Hello- I'm new to the forum. My maltese Sophie is 5 years old and had bilateral luxating patella surgery a year and a half ago. Since then, one of her knees has started popping again. Her vet confirmed that that knee is still luxating and that the surgery was not successful. I have some appointments lined up with other orthopedic surgeons in our area, but in the meantime, I was wondering if anyone else has had this situation. Since the vet recommended redoing the surgery, I would also like to know if anyone else has had to have this surgery done a second time. Thanks.


----------



## jmm (Nov 23, 2004)

What surgery was done? Who did it?

Yes a surgery can fail, but more often there is a new injury to the knee or the original surgery was not the best surgical option for the dog's anatomy. 

I certainly would seek out a surgeon's opinion and they can answer you as to the pro's and con's of a second surgery. If, for example, your dog now has a cruciate injury or your dog really should have has a tibial tuberosity transpositioning and did not, then it isn't so much failure as additional injury or not doing the proper procedure the first time. 

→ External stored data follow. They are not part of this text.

Lemma bytes_groups ip : Forall byte_ok ip -> length ip = 16%nat -> bytes_of (groups_of ip) = ip.
Proof.
  intros Hok Hlen. do 16 (destruct ip as [|? ip]; [done|]). destruct ip; [|done].
  repeat (apply Forall_cons_1 in Hok as [? Hok]). cbn [groups_of bytes_of flat_map app].
  repeat match goal with |- context [(?a * 256 + ?b) / 256] =>
    let H1 := fresh in let H2 := fresh in destruct (two_bytes a b) as [H1 H2]; [assumption|]; rewrite H1, H2; clear H1 H2 end.
  reflexivity.
Qed.

Lemma groups_ok ip : Forall byte_ok ip -> length ip = 16%nat -> Forall group_ok (groups_of ip) /\ length (groups_of ip) = 8%nat.
Proof.
  intros Hok Hlen. do 16 (destruct ip as [|? ip]; [done|]). destruct ip; [|done].
  repeat (apply Forall_cons_1 in Hok as [? Hok]). unfold byte_ok, group_ok in *. cbn [groups_of].
  split; [repeat constructor; lia|done].
Qed.

(** ** Texts *)

Definition plain (a : Ascii.ascii) : bool :=
  negb (Ascii.eqb a "."%char || Ascii.eqb a ":"%char || Ascii.eqb a "%"%char).

Lemma kind_app s rest : str_forall plain s = true -> kind (s +:+ rest) = kind rest.
Proof.
  induction s as [|a s IH]; [done|]. rewrite str_app_cons. simpl. intros [Ha Hs]%andb_prop.
  unfold plain in Ha. apply negb_true_iff in Ha. rewrite Ha. by apply IH.
Qed.

Lemma hex_plain n : plain (Codec.hex_digit (Z.to_N (n mod 16))) = true.
Proof.
  destruct (hex_not_special (Codec.hex_digit (Z.to_N (n mod 16)))) as (H1 & H2 & H3); [rewrite hex_back; eauto|].
  unfold plain. by rewrite H1, H2, H3.
Qed.

Lemma hex_text_plain g : str_forall plain (hex_text g) = true.
Proof. unfold hex_text. cbv zeta. repeat case_match; cbn [str_forall]; by rewrite ?hex_plain. Qed.

Lemma parse_colons groups : kind (v6_text groups) = Some ":"%char -> ParseIP (v6_text groups) = parse_v6 (v6_text groups).
Proof. unfold ParseIP. by intros ->. Qed.

Lemma v6_kind gs : length gs = 8%nat -> run_of gs (longest 0 gs 0 0) -> kind (v6_text gs) = Some ":"%char.
Proof.
  intros Hlen Hr. unfold v6_text. destruct (longest 0 gs 0 0) as [start [|len]].
  - destruct gs as [|g [|g' gs]]; [done|done|]. rewrite colons_cons, kind_app by apply hex_text_plain. done.
  - destruct (take start gs) as [|g [|g' pre]]; [done| |].
    + change (colons [g]) with (hex_text g). rewrite kind_app by apply hex_text_plain. done.
    + rewrite colons_cons, str_app_assoc, kind_app by apply hex_text_plain. done.
Qed.

Lemma not_double gs s : gs <> [] -> has_prefix "::" (colons gs +:+ s) = false.
Proof.
  destruct gs as [|g gs]; [done|]. intros _. destruct (colons_head g gs) as (c & t & -> & Hc).
  rewrite str_app_cons. cbn [has_prefix]. rewrite decide_False; [done|]. intros <-. by destruct Hc.
Qed.

Lemma double_rest s : String.substring 2 (String.length ("::" +:+ s) - 2) ("::" +:+ s) = s.
Proof.
  change ("::" +:+ s) with (String ":" (String ":" s)). cbn [String.length String.substring Nat.sub].
  by apply substring_zero; rewrite Nat.sub_0_r.
Qed.

Lemma colons_nonempty gs : gs <> [] -> colons gs <> "".
Proof. destruct gs as [|g gs]; [done|]. destruct (colons_head g gs) as (c & t & -> & _). done. Qed.

Lemma expand_run gs start len : length gs = 8%nat -> (2 <= len)%nat -> (start + len <= 8)%nat ->
  gs = take start gs ++ repeat 0 len ++ drop (start + len) gs ->
  expand (take start gs ++ drop (start + len) gs) (Some start) = Some gs.
Proof.
  intros Hlen Hl Hs Hgs. unfold expand. rewrite length_app, length_take, length_drop, Hlen.
  replace (start `min` 8 + (8 - (start + len)))%nat with (8 - len)%nat by lia.
  destruct (Nat.ltb_spec (8 - len) 8); [|lia]. replace (8 - (8 - len))%nat with len by lia.
  rewrite take_app_length', drop_app_length' by (rewrite length_take; lia). by rewrite <- Hgs.
Qed.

If you do pursue a second surgery, I HIGHLY recommend starting physical therapy beforehand and continuing it after. It is a key component to an excellent recovery. 

My Soda Pop had 2 traumatic luxating patella injuries (1 each leg). With proper rehab this is him years later:


----------



## kbk1211 (Nov 6, 2009)

QUOTE (JMM @ Nov 10 2009, 03:47 PM) index.php?act=findpost&pid=849657


> What surgery was done? Who did it?
> 
> Yes a surgery can fail, but more often there is a new injury to the knee or the original surgery was not the best surgical option for the dog's anatomy.
> 
> ...



Thanks for the response. An orthepdic surgeon did the surgery, she had bilateral luxating patella surgery. She has not had any injuries since then. She has not seen another surgeon yet, just her regualr vet, who indicated that in this case, the surgery did not work. thanks for the tip on physical therapy, I'll make sure to get that as well since it was not recommended after Sophie's first surgery.


----------



## cuevasfam (Jul 13, 2008)

I know nothing of the luxating surgery's but just wanted to tell you I hope your little baby gets better and soon. Poor thing. :grouphug:


----------



## kbk1211 (Nov 6, 2009)

QUOTE (cuevasfam @ Nov 11 2009, 05:13 PM) index.php?act=findpost&pid=850060


> I know nothing of the luxating surgery's but just wanted to tell you I hope your little baby gets better and soon. Poor thing. :grouphug:[/B]



Thank you.


----------